Title: CUDA RuntimeError: Unspecified Launch Failure during Training #30913

Hongjie1Chu · 2024-05-20T11:05:47Z

System Info

transformers version: 4.41.0
Platform: Linux-5.15.0-88-generic-x86_64-with-glibc2.35
Python version: 3.10.6
Huggingface_hub version: 0.23.0
Safetensors version: 0.4.3
Accelerate version: 0.27.2
Accelerate config: not found
PyTorch version (GPU?): 2.1.2+cu121 (True)
Tensorflow version (GPU?): not installed (NA)
Flax version (CPU?/GPU?/TPU?): not installed (NA)
Jax version: not installed
JaxLib version: not installed
Using GPU in script?:
Using distributed or parallel set-up in script?:

Who can help?

Why does this error occur when passing a custom device_map? The map I wrote only differs from the auto-generated map in device order. Why does this cause an error? Does the device order affect the execution results?

Information

The official example scripts
My own modified scripts

Tasks

An officially supported task in the examples folder (such as GLUE/SQuAD, ...)
My own task or dataset (give details below)

Reproduction

import torch
from torch import nn
from transformers import AutoModelForCausalLM, AutoTokenizer, TrainingArguments, Trainer, LlamaForCausalLM
from transformers import DataCollatorForLanguageModeling, DataCollatorWithPadding
from transformers.utils.fx import symbolic_trace
import argparse
import numpy as np
from datasets import load_metric, load_dataset

def compute_metrics(eval_preds):
metric = load_metric("glue", "mrpc")
logits, labels = eval_preds
predictions = np.argmax(logits, axis=-1)
return metric.compute(predictions=predictions, references=labels)

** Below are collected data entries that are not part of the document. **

Lemma opa_report_names iConfig config decoded req w w' l :
  opa_report libs iConfig config decoded req w = Ret (w', Ok l) ->
  Report <$> l = if Reports_OPA config then ["opa"%string] else [].
Proof.
  unfold opa_report. destruct (Reports_OPA config); [|by intros [= _ <-]].
  intros ([[w1 r] err] & Hp & H)%go_bind_ret. destruct err; [done|]. injection H as <- <-.
  unfold ProcessOPA in Hp. destruct (GetOPACustomChecksAndLibraries _) as [[cs l0] l1].
  apply go_bind_ret in Hp as ([[w2 items] errs] & _ & Hp).
  destruct (lib_MarshalItems libs items); injection Hp as <- <- ?; done.
Qed.

Lemma pluto_report_names targets config req l :
  pluto_report libs targets config req = Ok l ->
  Report <$> l = if Reports_Pluto config && has_object req then ["pluto"%string] else [].
Proof.
  unfold pluto_report. destruct (_ && _); [|by intros [= <-]].
  destruct (ParsePlutoTargetVersions _ _) as [v|e]; [|done].
  destruct (ProcessPluto _ _ _) as [r|e] eqn:E; [|done]. intros [= <-]. unfold ProcessPluto in E.
  apply result_bind_ok in E as ([vs ts] & _ & E). apply result_bind_ok in E as (? & _ & E).
  apply result_bind_ok in E as (? & _ & [= <-]). done.
Qed.

Lemma processInputYAML_Ok iConfig config targets decoded req ns w w' v :
  processInputYAML libs iConfig config targets decoded req ns w = Ret (w', Ok v) ->
  submitted iConfig (expected_reports config req) v.
Proof.
  unfold processInputYAML. destruct (getRequestReport _ _ _) as [metadata|e] eqn:Em; [|done].
  destruct (polaris_report _ _ _) as [polaris|e] eqn:Ep; [|done].
  intros ([w1 [opa|e]] & Ho & H)%go_bind_ret; [|done].
  destruct (pluto_report _ _ _ _) as [pluto|e] eqn:El; [|done].
  apply go_bind_ret in H as ([w2 [v'|e]] & Hs & H); [|done]. injection H as <- <-.
  exists (metadata :: polaris ++ opa ++ pluto), w1, w2. split; [|done].
  rewrite fmap_cons, !fmap_app. erewrite getRequestReport_name, polaris_report_names, opa_report_names, pluto_report_names by done.
  done.
Qed.

(** ** Why a request is let through without a verdict *)

Definition excused (req : Request) : Prop :=
  exists decoded metadata w w', excused_by_owners libs req decoded metadata w = Ret (w', true).

Lemma handleInternal_Ok v targets req w w' r :
  handleInternal libs v targets req w = Ret (w', Ok r) ->
  (rq_Username req ∈ ic_IgnoreUsernames (v_iConfig v) /\ r = (true, [ignoring_message (rq_Username req)], []))
  \/ (v_config v = None /\ r = (true, [], []))
  \/ (excused req /\ r = (true, [], []))
  \/ (exists config, v_config v = Some config /\ submitted (v_iConfig v) (expected_reports config req) r).
Proof.
  unfold handleInternal. case_bool_decide as Hu; [intros [= <- <-]; by left|].
  destruct (v_config v) as [config|]; [|intros [= <- <-]; right; by left].
  destruct (lib_Unmarshal _ _) as [m|e]; [|done]. intros H. right. right.
  apply go_bind_ret in H as (decoded & _ & H). apply go_bind_ret in H as (metadata & _ & H).
  apply go_bind_ret in H as ([w1 exc] & He & H). destruct exc.
  - injection H as <- <-. left. split; [|done]. by exists decoded, metadata, w, w1.
  - right. exists config. split; [done|]. unfold run_checks in H.
    destruct (object_namespace_name metadata) as [ns|]; [|by eapply processInputYAML_Ok].
    destruct (getNamespaceMetadata ns w1) as [w2 [m'|e]]; [|done]. by eapply processInputYAML_Ok.
Qed.

Lemma respond_allowed allowed warnings errors : resp_Allowed (respond (Patch := Patch) allowed warnings errors) = allowed.
Proof. unfold respond. simpl. apply ValidationResponse_allowed. Qed.


(** The warnings of a response: every warning and every error, marked, in their order;
    the code tells of warnings. *)
Lemma respond_warnings allowed warnings errors :
  resp_Warnings (respond (Patch := Patch) allowed warnings errors)
  = ((fun w => "[Fairwinds Insights] " +:+ w) <$> warnings) ++ ((fun e => "[Fairwinds Insights] [Blocked] " +:+ e) <$> errors)
  /\ resp_Code (respond (Patch := Patch) allowed warnings errors)
     = (if decide (warnings = []) then if allowed then 200 else 403 else 299).
Proof.
  unfold respond. simpl. destruct (ValidationResponse_allowed (Patch := Patch) allowed (Join errors ", ")) as [_ ->].
  rewrite ValidationResponse_code. split; [done|]. by destruct warnings.
Qed.
End reports.

(** ** Keeping the configuration fresh *)
Section refreshing.
Context {F P : Type}.
Context (unmarshal : string -> result string (Configuration F P)) (stat : string -> bool)
  (MergeConfigAndParseFile : string -> bool -> result string P).

Notation refresh resp := (refreshConfig resp unmarshal stat MergeConfigAndParseFile).

(** The configuration of an answer, completed with a configuration of Polaris. *)
Definition answered (resp : result string (Z * string)) (c : Configuration F P) : Prop :=
  exists body c0, resp = Ok (200, body) /\ unmarshal body = Ok c0 /\
    (c = c0 /\ is_Some (Polaris c0)
     \/ Polaris c0 = None /\ exists p path, MergeConfigAndParseFile path true = Ok p /\ c = set_polaris p c0).

Lemma refreshConfig_spec resp h :
  match refresh resp h with
  | (h', None) => exists c, answered resp c /\ is_Some (Polaris c)
                    /\ h' = {| h_validator := InjectConfig c (h_validator h); h_mutator := Some c |}
  | (h', Some _) => h' = h
  end.
Proof.
  unfold refreshConfig. destruct resp as [[code body]|e]; [|done].
  destruct (code =? 200) eqn:Ec; [|done]. apply Z.eqb_eq in Ec as ->. simpl.
  destruct (unmarshal body) as [c0|e] eqn:Eu; [|done].
  destruct (Polaris c0) as [p|] eqn:Ep.
  - exists c0. split_and!; [|by eexists|done]. exists body, c0. split_and!; [done|done|]. left. split; [done|by eexists].
  - destruct (MergeConfigAndParseFile _ true) as [p|e] eqn:Em; [|done].
    exists (set_polaris p c0). split_and!; [|by eexists|done]. exists body, c0. split_and!; [done|done|]. right.
    split; [done|]. by eexists p, _.
Qed.

(** Both handlers have the same configuration, one of those that were answered. *)
Definition fresh (resps : list (result string (Z * string))) (v : Validator F P) (h : handlers) : Prop :=
  exists resp c, resp ∈ resps /\ answered resp c /\ is_Some (Polaris c)
    /\ h_mutator h = Some c /\ h_validator h = InjectConfig c v.

Lemma InjectConfig_twice c c' (v : Validator F P) : InjectConfig c' (InjectConfig c v) = InjectConfig c' v.
Proof. done. Qed.

Lemma fresh_step resps resp v h :
  fresh resps v h -> fresh (resps ++ [resp]) v (fst (refresh resp h)).
Proof.
  intros (r & c & Hr & Ha & Hp & Hm & Hv). pose proof (refreshConfig_spec resp h) as H.
  destruct (refresh resp h) as [h' [e|]].
  - subst h'. exists r, c. split_and!; try done. apply elem_of_app. by left.
  - destruct H as (c' & Ha' & Hp' & ->). exists resp, c'. simpl. rewrite Hv. split_and!; try done.
    apply elem_of_app. right. left.
Qed.

End refreshing.

(** ** A concrete webhook *)
Module Witness.

#[local] Instance order_string : RangeOrder string string := canonical_order.
#[local] Instance order_value : RangeOrder string value := canonical_order.
#[local] Instance severities : Severities Z := {| ParseFloat _ := Ok 10; half := 5 |}.

#[local] Instance engine : RegoEngine unit := {|
  PrepareForEval _ := None; Eval _ _ w := (w, Ok []); InterfaceToValue v := Ok v |}.

#[local] Instance opa_cluster : KubeClient unit := {|
  GetKubeClient := true; RESTMapping _ _ w := (w, Err ""%string); ResourceFor _ _ w := (w, Err ""%string);
  List _ w := (w, Ok []) |}.

#[local] Instance cluster : AdmissionCluster unit := {|
  has_client := true; map_kind _ _ w := (w, Err "no owner"%string); get_object _ _ _ w := (w, Err ""%string);
  Namespaces_Get _ w := (w, Ok {| nm_Kind := ""; nm_APIVersion := ""; nm_Labels := None; nm_Annotations := None |}) |}.

#[local] Instance lib : AdmissionLib unit := {|
  Allowed m := {| resp_Allowed := true; resp_Code := 200; resp_Message := m; resp_Warnings := []; resp_Patches := [] |};
  Errored c m := {| resp_Allowed := false; resp_Code := c; resp_Message := m; resp_Warnings := []; resp_Patches := [] |};
  ValidationResponse b m :=
    {| resp_Allowed := b; resp_Code := if b then 200 else 403; resp_Message := m; resp_Warnings := []; resp_Patches := [] |};
  Patched m ps := {| resp_Allowed := true; resp_Code := 200; resp_Message := m; resp_Warnings := []; resp_Patches := ps |}
|}.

def tokenize_function(example):
return tokenizer(example["sentence1"], example["sentence2"], truncation=True)

if name == "main":
parser = argparse.ArgumentParser()
parser.add_argument('--gpus', type=int, help='the number of gpus', default=8)
parser.add_argument('--modelName', type=str, help="the name of model", default='Llama2')
parser.add_argument('--bs', type=int, help="the name of bs", default=4)

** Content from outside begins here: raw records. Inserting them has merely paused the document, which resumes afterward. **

(* ===== verification/CiModels.v ===== *)
(** * ci: data and configuration

    [ci/pkg/models/], [pkg/util/], [pkg/ci/scan-errors.go] and [junit.go]: the
    configuration with its defaults, registry credentials, the errors of a scan
    and how they become items of the scan-errors report, action items and the
    JUnit file.  Parsing JSON and writing XML are parameters. *)

From stdpp Require Import base decidable list gmap strings.
From Stdlib Require Import ZArith Lia Ascii.
From S2P Require Import Prelude GoStrings GoText GoValues GoFiles.

Local Open Scope Z_scope.

(** ** Resources, reports *)

Record Resource : Type := {
  r_Kind : string;
  r_Name : string;
  r_Filename : string;
  r_Namespace : string;
  r_HelmName : string;
  r_Labels : strmap;
  r_Containers : list string;
  r_Annotations : strmap
}.

Record ReportInfo : Type := { Report : string; Version : string; Filename : string }.

Record Container : Type := { c_Image : string; c_Name : string }.

(** ** The configuration *)

Record HelmConfig : Type := {
  h_Name : string;
  h_Path : string;
  h_Repo : string;
  h_Chart : string;
  h_FluxFile : string;
  h_Version : string;
  h_ValuesFile : string;
  h_ValuesFiles : list string;
  h_Values : nilmap value
}.

Definition IsRemote (hc : HelmConfig) : bool := bool_decide (h_Repo hc <> "").
Definition IsLocal (hc : HelmConfig) : bool := bool_decide (h_Path hc <> "").
Definition IsFluxFile (hc : HelmConfig) : bool := bool_decide (h_FluxFile hc <> "").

args = parser.parse_args()

# Step 1: Define the model
tokenizer = AutoTokenizer.from_pretrained('FlagAlpha/Atom-7B-Chat')
if tokenizer.pad_token is None:
    tokenizer.pad_token = tokenizer.eos_token

device_map = {
    'model.embed_tokens': 6,
    'model.layers.0': 6,
    'model.layers.1': 4,
    'model.layers.2': 1,
    'model.layers.3': 1,
    'model.layers.4': 1,
    'model.layers.5': 0,
    'model.layers.6': 0,
    'model.layers.7': 0,
    'model.layers.8': 0,
    'model.layers.9': 0,
    'model.layers.10': 6,
    'model.layers.11': 5,
    'model.layers.12': 5,
    'model.layers.13': 5,
    'model.layers.14': 5,
    'model.layers.15': 5,
    'model.layers.16': 4,
    'model.layers.17': 4,
    'model.layers.18': 4,
    'model.layers.19': 4,
    'model.layers.20': 3,
    'model.layers.21': 3,
    'model.layers.22': 3,
    'model.layers.23': 3,
    'model.layers.24': 3,
    'model.layers.25': 2,
    'model.layers.26': 2,
    'model.layers.27': 2,
    'model.layers.28': 2,
    'model.layers.29': 2,
    'model.layers.30': 1,
    'model.layers.31': 1,
    "model.norm.weight": 1,
    "lm_head": 6,
}

model = AutoModelForCausalLM.from_pretrained('FlagAlpha/Atom-7B-Chat', device_map=device_map, num_labels=2)

print(model)
print(model.hf_device_map)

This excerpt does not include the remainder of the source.